━━━ Available data ━━━

(** [otpExpiresAt] of the answer, when there is one. *)
Definition start (emailRaw : option string) : proc LinkWorld (option string) :=
  let email := normalized emailRaw in
  if negb (EMAIL_PATTERN email) then Raise (BadRequestException "Invalid email") else
  matches ← await (lquery (fun w => ldb_find_users w (user_has_email email)));
  match matches with
  | [(userId, _)] =>
      session ← await (lquery (fun w => ldb_find_session w (by_email email)));
      now ← await link_date;
      if match session ≫= (fun row => lastOtpSentAt (snd row)) with
         | Some sent => now - sent <? OTP_THROTTLE_MS
         | None => false
         end
      then Raise (BadRequestException "Esperá unos segundos antes de pedir otro código") else
      code ← await randomInt;
      let code := String_of_int code in
      _ ← await (save_session (fst <$> session) (challenged email userId (hashOtp code) now));
      Return (Some (toISOString (now + OTP_TTL_MS)))
  | _ => Return None
  end.

Definition invalid_code : exn := UnauthorizedException "Invalid or expired code".

Definition session (emailRaw code : option string) : proc LinkWorld LinkSession :=
  let email := normalized emailRaw in
  let trimmedCode := trim (default "" code) in
  session ← await (lquery (fun w => ldb_find_session w (by_email email)));
  match session with
  | None => Raise invalid_code
  | Some (id, s) =>
      match filled_text (otpCodeHash s), otpExpiresAt s, ws_userId s with
      | true, Some expires, Some userId =>
          now ← await link_date;
          if expires <? now then Raise invalid_code else
          if OTP_MAX_ATTEMPTS <=? otpAttemptCount s
          then Raise (UnauthorizedException "Too many attempts, request a new code") else
          if negb (bool_decide (otpCodeHash s = Some (hashOtp trimmedCode))) then
            _ ← await (save_session (Some id) (attempted s)); Raise invalid_code
          else
            t ← await (randomBytes 24);
            _ ← await (save_session (Some id) (opened t now s));
            user ← await (lquery (fun w => ldb_find_user w (fun i _ => bool_decide (i = userId))));
            Return {| linkSession := t; ls_userId := userId; ls_email := email;
                      lendoorAddress := lu_walletAddress ∘ snd <$> user |}
      | _, _, _ => Raise invalid_code
      end
  end.

Definition validateLinkSession (tok : string) : proc LinkWorld Z :=
  session ← await (lquery (fun w => ldb_find_session w (fun s => bool_decide (token s = Some tok))));
  match session with
  | Some (_, {| ws_userId := Some userId; tokenExpiresAt := Some expires |}) =>
      now ← await link_date;
      if expires <? now then Raise (UnauthorizedException "Link session expired") else Return userId
  | _ => Raise (UnauthorizedException "Invalid link session")
  end.

(** The guard of the routes that need a session: the user of the bearer token. *)
Definition canActivate (authorization : option string) : proc LinkWorld Z :=
  match chars <$> authorization with
  | Some ("B" :: "e" :: "a" :: "r" :: "e" :: "r" :: " " :: r)%char =>
      let tok := trim (of_chars r) in
      if bool_decide (tok = ""%string) then Raise (UnauthorizedException "Empty link session") else validateLinkSession tok
  | _ => Raise (UnauthorizedException "Missing link session")
  end.

(** The nonce, the message to sign and the time the nonce expires. *)
Definition createNonce (userId : Z) (addressRaw : option string) (chainId : Z) : proc LinkWorld (string * string * string) :=
  address ← of_result (requireAddress addressRaw);
  nonce ← await (randomBytes 16);
  issuedAt ← await link_date;
  let expiresAt := issuedAt + NONCE_TTL_MS in
  let message := link_message address chainId nonce issuedAt in
  _ ← await (insert_nonce {| wn_userId := userId; wn_address := address; wn_nonce := nonce; wn_message := message;
                             wn_used := false; wn_expiresAt := expiresAt |});
  Return (nonce, message, toISOString expiresAt).

Definition ecdsa_signature (signature : option string) : bool :=
  match chars <$> signature with
  | Some ("0" :: "x" :: r)%char => bool_decide (length r = 130%nat)
  | _ => false
  end.

Definition live_nonce (userId : Z) (address message : string) (n : WalletLinkNonce) : bool :=
  bool_decide (wn_userId n = userId) && bool_decide (wn_address n = address) && bool_decide (wn_message n = message) && negb (wn_used n).

(** The linked address, and when it was verified. *)
Definition verify (userId : Z) (addressRaw : option string) (chainId : Z) (message : string) (signature : option string) :
    proc LinkWorld (string * string) :=
  address ← of_result (requireAddress addressRaw);
  if negb (ecdsa_signature signature) then Raise (BadRequestException "Unsupported signature (v1 = ECDSA only)") else
  let signature := default ""%string signature in
  nonceRow ← await (lquery (fun w => ldb_find_nonce w (live_nonce userId address message)));
  match nonceRow with
  | None => Raise (BadRequestException "Nonce not found or already used")
  | Some (id, n) =>
      now ← await link_date;
      if wn_expiresAt n <? now then Raise (BadRequestException "Nonce expired") else
      recovered ← proc_try (fun _ => Raise (BadRequestException "Invalid signature"))
                    (await (lquery (fun _ => recoverMessageAddress message signature)));
      if negb (bool_decide (toLowerCase recovered = address))
      then Raise (BadRequestException "Signature does not match wallet") else
      affected ← await (consume_nonce id);
      if negb affected then Raise (BadRequestException "Nonce already used") else
      existing ← await (lquery (fun w => ldb_find_linked w (fun l => bool_decide (lw_address l = address))));
      if match existing with Some (_, l) => negb (bool_decide (lw_userId l = userId)) | None => false end
      then Raise (ConflictException "Wallet already linked to another account") else
      verifiedAt ← await link_date;
      _ ← match existing with
          | Some _ => Return tt
          | None => await (insert_linked {| lw_userId := userId; lw_address := address; lw_chainId := chainId;
                      lw_verifiedAt := verifiedAt; lw_source := "companion_web"; lw_verificationMethod := "ecdsa_companion";
                      lw_message := message; lw_signature := signature |})
          end;
      Return (address, toISOString (match existing with Some (_, l) => lw_verifiedAt l | None => verifiedAt end))
  end.

Definition walletsForUser (userId : Z) : proc LinkWorld (list (string * Z * string * string)) :=
  rows ← await (lquery (fun w => ldb_find_wallets w (fun l => bool_decide (lw_userId l = userId))));
  Return (map (fun l => (lw_address l, lw_chainId l, toISOString (lw_verifiedAt l), lw_source l)) rows).

Record LinkStatus := { linkedCount : nat; st_wallets : list (string * string); latestVerifiedAt : option string }.

Definition no_wallets : LinkStatus := {| linkedCount := 0; st_wallets := []; latestVerifiedAt := None |}.

Definition statusForWallet (walletAddress : option string) : proc LinkWorld LinkStatus :=
  match normalizeWalletOrNull walletAddress with
  | None => Return no_wallets
  | Some normalized =>
      user ← await (lquery (fun w => ldb_find_user w (fun _ u => bool_decide (lu_walletAddress u = normalized))));
      match user with
      | None => Return no_wallets
      | Some (id, _) =>
          rows ← await (lquery (fun w => ldb_find_wallets w (fun l => bool_decide (lw_userId l = id))));
          Return {| linkedCount := length rows;
                    st_wallets := map (fun l => (lw_address l, toISOString (lw_verifiedAt l))) rows;
                    latestVerifiedAt := toISOString ∘ lw_verifiedAt <$> head rows |}
      end
  end.

Definition cleanup : proc LinkWorld unit :=
  now ← await link_date;
  _ ← await (delete_nonces now);
  await (clear_tokens now).
End WalletLink.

━━━

**What to work on**
Go through the records line by line, and copy each line that holds the string "existing".

**Your solution**
      existing ← await (lquery (fun w => ldb_find_linked w (fun l => bool_decide (lw_address l = address))));
      if match existing with Some (_, l) => negb (bool_decide (lw_userId l = userId)) | None => false end
      _ ← match existing with
      Return (address, toISOString (match existing with Some (_, l) => lw_verifiedAt l | None => verifiedAt end))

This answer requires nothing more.